Description of the task: Please retype, unchanged, each line from the top of the material below through the line where "intros Hm Hm'" appears.
+++++
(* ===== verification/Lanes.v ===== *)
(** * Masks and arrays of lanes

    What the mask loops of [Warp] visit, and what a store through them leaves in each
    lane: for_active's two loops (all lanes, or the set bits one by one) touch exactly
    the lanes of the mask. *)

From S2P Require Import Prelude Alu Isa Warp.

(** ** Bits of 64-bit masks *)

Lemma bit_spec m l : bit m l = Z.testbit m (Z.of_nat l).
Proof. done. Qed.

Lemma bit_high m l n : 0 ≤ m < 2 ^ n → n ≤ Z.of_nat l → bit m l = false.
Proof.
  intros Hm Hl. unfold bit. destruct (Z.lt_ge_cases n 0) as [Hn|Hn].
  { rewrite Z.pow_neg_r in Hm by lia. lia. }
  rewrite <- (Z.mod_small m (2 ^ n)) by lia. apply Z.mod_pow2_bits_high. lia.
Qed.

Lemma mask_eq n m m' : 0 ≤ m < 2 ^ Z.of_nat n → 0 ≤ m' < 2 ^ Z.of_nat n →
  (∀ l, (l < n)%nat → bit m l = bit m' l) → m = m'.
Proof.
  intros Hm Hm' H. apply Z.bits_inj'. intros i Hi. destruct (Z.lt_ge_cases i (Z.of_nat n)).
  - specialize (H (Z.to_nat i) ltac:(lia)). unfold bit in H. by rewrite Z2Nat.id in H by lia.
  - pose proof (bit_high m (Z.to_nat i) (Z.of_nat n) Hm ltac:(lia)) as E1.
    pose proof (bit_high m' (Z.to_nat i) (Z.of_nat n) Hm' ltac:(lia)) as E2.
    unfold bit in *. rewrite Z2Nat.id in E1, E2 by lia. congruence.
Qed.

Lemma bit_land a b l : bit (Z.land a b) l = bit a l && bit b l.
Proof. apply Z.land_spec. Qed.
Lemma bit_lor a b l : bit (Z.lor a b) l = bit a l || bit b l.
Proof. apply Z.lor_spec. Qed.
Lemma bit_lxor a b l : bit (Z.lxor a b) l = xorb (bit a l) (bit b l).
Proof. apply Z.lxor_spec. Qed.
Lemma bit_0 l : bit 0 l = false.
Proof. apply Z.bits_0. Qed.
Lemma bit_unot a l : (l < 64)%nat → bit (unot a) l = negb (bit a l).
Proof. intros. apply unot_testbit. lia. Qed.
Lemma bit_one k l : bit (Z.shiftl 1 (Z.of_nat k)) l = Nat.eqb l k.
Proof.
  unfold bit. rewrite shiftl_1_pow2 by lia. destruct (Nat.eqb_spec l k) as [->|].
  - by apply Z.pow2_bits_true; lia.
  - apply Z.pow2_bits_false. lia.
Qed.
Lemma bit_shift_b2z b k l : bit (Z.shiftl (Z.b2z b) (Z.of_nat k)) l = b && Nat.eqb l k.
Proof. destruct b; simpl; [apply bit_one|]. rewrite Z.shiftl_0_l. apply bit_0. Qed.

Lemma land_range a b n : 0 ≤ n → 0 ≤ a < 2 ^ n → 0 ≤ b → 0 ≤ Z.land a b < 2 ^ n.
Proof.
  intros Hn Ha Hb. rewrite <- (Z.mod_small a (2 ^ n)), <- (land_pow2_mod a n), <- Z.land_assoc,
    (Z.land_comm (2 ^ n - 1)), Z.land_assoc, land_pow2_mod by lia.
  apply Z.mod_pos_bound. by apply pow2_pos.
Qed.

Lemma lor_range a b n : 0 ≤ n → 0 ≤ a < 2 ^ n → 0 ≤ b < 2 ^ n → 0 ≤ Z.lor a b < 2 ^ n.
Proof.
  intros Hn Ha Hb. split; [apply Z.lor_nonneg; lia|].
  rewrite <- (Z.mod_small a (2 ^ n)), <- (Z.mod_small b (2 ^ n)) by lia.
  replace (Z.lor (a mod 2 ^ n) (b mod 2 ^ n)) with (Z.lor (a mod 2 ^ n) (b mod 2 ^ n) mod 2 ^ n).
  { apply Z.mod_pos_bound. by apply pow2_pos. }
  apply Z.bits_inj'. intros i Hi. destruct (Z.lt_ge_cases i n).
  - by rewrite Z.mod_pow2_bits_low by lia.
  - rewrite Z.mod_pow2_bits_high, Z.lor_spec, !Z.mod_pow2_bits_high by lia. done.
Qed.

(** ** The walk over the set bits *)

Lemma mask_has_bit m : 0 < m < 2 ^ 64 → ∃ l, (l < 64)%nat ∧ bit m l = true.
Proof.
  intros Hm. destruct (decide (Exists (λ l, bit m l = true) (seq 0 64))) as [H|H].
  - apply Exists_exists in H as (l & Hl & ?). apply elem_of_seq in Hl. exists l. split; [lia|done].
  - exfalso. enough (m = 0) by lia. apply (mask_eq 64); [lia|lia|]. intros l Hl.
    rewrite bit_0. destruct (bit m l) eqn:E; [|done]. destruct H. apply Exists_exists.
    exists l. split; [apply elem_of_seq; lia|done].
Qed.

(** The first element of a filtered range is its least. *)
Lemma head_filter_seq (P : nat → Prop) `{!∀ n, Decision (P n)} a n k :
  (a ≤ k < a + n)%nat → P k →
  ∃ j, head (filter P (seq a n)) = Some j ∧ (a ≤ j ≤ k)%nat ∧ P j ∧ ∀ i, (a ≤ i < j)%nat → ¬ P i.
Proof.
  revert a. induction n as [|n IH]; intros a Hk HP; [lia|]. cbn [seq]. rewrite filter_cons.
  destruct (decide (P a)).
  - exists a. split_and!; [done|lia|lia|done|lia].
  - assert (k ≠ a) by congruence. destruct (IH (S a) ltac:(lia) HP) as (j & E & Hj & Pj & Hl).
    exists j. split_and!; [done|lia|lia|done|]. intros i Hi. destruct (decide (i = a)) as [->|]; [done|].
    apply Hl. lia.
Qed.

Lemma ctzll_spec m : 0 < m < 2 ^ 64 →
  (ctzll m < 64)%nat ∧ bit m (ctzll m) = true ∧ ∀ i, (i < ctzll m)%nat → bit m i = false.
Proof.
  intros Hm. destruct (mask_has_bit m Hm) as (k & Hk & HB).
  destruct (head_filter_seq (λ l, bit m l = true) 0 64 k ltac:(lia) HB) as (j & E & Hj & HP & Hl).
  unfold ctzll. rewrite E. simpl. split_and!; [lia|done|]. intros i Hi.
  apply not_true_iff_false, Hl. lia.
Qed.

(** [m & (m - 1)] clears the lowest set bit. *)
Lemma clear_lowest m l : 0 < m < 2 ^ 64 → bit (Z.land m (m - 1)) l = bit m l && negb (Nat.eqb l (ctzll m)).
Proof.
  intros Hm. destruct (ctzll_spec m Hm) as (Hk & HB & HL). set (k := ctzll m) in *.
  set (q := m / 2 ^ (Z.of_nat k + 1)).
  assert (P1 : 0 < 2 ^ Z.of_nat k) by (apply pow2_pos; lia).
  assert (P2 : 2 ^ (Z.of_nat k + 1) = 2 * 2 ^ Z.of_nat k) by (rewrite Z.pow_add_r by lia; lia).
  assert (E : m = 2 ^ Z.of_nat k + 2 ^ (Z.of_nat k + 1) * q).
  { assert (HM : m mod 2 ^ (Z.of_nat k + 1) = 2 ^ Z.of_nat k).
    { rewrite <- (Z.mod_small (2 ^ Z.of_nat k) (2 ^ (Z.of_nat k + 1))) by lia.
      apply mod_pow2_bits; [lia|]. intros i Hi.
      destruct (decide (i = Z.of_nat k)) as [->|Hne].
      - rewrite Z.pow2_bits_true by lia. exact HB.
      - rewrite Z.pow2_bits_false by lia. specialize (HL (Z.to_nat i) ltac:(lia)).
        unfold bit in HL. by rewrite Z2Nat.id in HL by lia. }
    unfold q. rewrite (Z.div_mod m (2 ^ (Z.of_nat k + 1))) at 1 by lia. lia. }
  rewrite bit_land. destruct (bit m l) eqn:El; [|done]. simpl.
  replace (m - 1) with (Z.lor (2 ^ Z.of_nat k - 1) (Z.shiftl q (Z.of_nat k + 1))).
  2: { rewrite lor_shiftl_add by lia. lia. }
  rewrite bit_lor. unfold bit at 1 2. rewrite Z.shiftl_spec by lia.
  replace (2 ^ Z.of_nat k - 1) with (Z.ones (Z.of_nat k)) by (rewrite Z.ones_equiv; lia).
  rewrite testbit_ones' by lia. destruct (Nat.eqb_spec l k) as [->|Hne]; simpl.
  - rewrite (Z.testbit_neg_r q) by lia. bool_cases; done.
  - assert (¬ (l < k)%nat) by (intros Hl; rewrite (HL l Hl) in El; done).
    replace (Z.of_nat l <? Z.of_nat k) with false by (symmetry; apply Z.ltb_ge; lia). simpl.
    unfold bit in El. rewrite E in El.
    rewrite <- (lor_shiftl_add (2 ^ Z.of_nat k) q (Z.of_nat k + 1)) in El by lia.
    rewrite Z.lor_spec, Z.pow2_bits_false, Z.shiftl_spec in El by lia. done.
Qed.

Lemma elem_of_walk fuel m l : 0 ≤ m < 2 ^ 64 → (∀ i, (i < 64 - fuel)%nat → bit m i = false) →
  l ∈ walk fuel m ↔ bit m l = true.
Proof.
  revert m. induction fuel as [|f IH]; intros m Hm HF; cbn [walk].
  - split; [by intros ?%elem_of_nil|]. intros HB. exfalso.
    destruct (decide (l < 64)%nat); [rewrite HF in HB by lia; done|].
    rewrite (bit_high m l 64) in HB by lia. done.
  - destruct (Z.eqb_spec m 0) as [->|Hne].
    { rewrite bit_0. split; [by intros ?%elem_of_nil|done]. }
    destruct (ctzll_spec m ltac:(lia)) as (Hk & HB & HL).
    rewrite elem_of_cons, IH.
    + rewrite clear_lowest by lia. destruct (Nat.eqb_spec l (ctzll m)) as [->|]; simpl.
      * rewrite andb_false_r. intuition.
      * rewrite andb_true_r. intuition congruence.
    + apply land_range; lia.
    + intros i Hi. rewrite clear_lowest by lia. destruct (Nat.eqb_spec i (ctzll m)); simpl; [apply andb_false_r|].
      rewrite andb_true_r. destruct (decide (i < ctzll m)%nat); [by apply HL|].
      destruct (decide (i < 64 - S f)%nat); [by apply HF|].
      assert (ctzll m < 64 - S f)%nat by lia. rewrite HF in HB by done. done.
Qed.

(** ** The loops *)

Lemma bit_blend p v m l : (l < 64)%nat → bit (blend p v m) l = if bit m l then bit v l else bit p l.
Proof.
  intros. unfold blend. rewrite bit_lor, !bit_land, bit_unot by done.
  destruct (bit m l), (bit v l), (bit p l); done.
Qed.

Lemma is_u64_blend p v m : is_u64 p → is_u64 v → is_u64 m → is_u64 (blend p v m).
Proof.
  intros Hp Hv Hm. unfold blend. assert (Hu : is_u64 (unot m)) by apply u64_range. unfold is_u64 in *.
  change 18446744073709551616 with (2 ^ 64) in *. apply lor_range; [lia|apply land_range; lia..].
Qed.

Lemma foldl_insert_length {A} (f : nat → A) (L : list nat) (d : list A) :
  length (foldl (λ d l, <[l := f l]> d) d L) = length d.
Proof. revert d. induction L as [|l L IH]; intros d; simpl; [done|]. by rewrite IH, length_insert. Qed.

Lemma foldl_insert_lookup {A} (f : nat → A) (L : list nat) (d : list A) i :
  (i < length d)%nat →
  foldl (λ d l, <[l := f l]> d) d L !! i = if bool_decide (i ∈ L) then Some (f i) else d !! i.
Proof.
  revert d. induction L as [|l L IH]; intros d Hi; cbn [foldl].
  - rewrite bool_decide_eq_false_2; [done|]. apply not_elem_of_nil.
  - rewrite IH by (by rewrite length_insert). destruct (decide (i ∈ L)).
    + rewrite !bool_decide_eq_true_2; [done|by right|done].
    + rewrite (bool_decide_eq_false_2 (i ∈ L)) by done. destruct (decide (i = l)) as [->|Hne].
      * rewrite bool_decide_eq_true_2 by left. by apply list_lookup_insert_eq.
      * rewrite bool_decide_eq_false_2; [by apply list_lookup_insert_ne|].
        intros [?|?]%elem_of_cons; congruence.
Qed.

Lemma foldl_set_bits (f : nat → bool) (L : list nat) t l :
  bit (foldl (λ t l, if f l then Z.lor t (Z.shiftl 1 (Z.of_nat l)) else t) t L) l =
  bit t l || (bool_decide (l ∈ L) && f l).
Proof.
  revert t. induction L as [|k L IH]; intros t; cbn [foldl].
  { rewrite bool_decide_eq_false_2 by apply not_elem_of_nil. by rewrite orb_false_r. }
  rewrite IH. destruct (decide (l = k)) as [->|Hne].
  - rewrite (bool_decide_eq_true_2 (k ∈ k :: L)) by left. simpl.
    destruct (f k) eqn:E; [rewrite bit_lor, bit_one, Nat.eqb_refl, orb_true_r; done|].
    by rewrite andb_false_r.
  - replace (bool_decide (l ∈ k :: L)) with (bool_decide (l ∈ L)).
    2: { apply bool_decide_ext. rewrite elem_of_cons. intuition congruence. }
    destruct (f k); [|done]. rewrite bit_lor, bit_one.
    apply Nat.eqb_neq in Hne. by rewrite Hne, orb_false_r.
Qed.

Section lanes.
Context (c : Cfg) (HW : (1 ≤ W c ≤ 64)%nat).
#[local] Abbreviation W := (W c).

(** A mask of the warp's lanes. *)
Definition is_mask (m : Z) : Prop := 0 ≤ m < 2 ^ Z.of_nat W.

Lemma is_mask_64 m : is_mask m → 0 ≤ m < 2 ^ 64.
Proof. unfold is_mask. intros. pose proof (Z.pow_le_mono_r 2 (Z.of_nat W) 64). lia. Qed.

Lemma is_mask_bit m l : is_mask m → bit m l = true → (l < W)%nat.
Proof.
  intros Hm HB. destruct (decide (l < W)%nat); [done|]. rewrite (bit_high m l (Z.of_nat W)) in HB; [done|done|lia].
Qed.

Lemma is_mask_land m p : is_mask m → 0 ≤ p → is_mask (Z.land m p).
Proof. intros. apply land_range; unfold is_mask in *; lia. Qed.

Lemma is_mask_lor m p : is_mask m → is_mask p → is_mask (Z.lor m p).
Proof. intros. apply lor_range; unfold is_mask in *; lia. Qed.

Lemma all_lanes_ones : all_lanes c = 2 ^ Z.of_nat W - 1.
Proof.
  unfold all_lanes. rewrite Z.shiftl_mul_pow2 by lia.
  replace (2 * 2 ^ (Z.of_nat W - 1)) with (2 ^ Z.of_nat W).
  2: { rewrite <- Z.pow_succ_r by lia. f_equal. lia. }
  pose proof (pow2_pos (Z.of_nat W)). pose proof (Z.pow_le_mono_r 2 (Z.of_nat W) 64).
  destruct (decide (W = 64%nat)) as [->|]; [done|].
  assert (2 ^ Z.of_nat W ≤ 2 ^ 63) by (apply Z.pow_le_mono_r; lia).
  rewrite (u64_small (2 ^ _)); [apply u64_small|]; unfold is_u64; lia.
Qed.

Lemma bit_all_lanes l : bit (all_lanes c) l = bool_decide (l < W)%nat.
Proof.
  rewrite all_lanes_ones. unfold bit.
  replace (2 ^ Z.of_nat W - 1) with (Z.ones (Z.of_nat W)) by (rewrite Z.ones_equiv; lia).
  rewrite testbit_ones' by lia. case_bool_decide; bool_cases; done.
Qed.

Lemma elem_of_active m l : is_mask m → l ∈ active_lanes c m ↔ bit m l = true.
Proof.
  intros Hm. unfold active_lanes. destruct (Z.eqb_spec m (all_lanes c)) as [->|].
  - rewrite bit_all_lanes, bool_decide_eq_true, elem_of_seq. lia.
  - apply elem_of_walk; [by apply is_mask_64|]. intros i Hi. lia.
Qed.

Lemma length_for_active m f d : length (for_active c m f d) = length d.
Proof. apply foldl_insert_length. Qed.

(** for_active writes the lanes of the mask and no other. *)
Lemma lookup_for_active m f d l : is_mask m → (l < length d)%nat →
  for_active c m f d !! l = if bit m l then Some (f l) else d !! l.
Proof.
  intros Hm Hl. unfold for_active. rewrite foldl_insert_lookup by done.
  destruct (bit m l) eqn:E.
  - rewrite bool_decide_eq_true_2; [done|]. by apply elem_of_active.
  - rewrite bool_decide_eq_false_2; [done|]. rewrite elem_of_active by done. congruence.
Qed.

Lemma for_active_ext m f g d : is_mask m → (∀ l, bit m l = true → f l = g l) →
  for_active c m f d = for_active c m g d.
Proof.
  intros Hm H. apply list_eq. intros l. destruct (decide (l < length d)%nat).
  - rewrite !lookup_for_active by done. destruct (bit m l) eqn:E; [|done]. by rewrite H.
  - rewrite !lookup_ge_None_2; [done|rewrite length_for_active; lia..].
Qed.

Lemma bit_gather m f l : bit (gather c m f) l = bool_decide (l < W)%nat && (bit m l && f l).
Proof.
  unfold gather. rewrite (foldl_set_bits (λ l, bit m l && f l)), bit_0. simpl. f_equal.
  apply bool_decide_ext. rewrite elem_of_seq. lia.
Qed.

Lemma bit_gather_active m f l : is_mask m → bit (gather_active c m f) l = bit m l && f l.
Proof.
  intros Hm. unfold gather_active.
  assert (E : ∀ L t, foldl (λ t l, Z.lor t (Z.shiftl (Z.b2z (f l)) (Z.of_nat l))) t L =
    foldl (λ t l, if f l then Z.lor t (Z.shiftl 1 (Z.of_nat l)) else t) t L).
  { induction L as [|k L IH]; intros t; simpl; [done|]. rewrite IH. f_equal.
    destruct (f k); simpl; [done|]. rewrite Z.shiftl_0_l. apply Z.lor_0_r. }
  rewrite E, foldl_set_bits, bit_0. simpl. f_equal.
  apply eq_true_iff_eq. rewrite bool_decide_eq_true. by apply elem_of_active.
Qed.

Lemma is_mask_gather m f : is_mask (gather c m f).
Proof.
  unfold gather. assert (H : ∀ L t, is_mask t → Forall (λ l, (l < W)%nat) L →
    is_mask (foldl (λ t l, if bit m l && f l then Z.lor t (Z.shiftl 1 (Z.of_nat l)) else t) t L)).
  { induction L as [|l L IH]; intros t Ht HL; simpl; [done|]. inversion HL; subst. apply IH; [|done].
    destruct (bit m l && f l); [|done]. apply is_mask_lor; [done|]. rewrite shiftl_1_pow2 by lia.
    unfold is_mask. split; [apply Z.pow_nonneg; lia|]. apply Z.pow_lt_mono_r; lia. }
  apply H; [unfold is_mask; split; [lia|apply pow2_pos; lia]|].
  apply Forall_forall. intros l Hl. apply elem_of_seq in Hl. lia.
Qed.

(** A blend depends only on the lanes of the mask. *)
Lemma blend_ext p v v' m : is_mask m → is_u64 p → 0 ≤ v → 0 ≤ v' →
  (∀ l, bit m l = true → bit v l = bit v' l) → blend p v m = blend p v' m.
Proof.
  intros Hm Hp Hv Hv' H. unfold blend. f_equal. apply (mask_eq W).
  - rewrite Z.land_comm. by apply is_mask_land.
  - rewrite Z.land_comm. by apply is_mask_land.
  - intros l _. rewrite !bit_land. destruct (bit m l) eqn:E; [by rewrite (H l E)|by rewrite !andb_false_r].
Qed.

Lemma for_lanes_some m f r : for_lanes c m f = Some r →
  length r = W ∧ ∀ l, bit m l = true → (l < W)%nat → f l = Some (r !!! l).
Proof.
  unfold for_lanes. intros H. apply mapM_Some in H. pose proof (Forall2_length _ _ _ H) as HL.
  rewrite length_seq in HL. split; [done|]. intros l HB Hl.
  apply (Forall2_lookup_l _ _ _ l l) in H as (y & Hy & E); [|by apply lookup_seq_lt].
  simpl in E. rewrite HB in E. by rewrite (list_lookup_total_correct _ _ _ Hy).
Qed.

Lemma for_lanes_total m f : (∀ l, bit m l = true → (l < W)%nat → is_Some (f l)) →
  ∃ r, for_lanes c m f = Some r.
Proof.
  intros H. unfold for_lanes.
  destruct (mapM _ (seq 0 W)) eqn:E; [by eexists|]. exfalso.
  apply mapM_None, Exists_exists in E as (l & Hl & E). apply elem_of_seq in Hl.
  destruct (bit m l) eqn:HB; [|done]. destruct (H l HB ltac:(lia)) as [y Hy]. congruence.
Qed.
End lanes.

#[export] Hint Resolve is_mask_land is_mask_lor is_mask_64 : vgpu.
+++++
Task solution:
(* ===== verification/Lanes.v ===== *)
(** * Masks and arrays of lanes

    What the mask loops of [Warp] visit, and what a store through them leaves in each
    lane: for_active's two loops (all lanes, or the set bits one by one) touch exactly
    the lanes of the mask. *)

From S2P Require Import Prelude Alu Isa Warp.

(** ** Bits of 64-bit masks *)

Lemma bit_spec m l : bit m l = Z.testbit m (Z.of_nat l).
Proof. done. Qed.

Lemma bit_high m l n : 0 ≤ m < 2 ^ n → n ≤ Z.of_nat l → bit m l = false.
Proof.
  intros Hm Hl. unfold bit. destruct (Z.lt_ge_cases n 0) as [Hn|Hn].
  { rewrite Z.pow_neg_r in Hm by lia. lia. }
  rewrite <- (Z.mod_small m (2 ^ n)) by lia. apply Z.mod_pow2_bits_high. lia.
Qed.

Lemma mask_eq n m m' : 0 ≤ m < 2 ^ Z.of_nat n → 0 ≤ m' < 2 ^ Z.of_nat n →
  (∀ l, (l < n)%nat → bit m l = bit m' l) → m = m'.
Proof.
  intros Hm Hm' H. apply Z.bits_inj'. intros i Hi. destruct (Z.lt_ge_cases i (Z.of_nat n)).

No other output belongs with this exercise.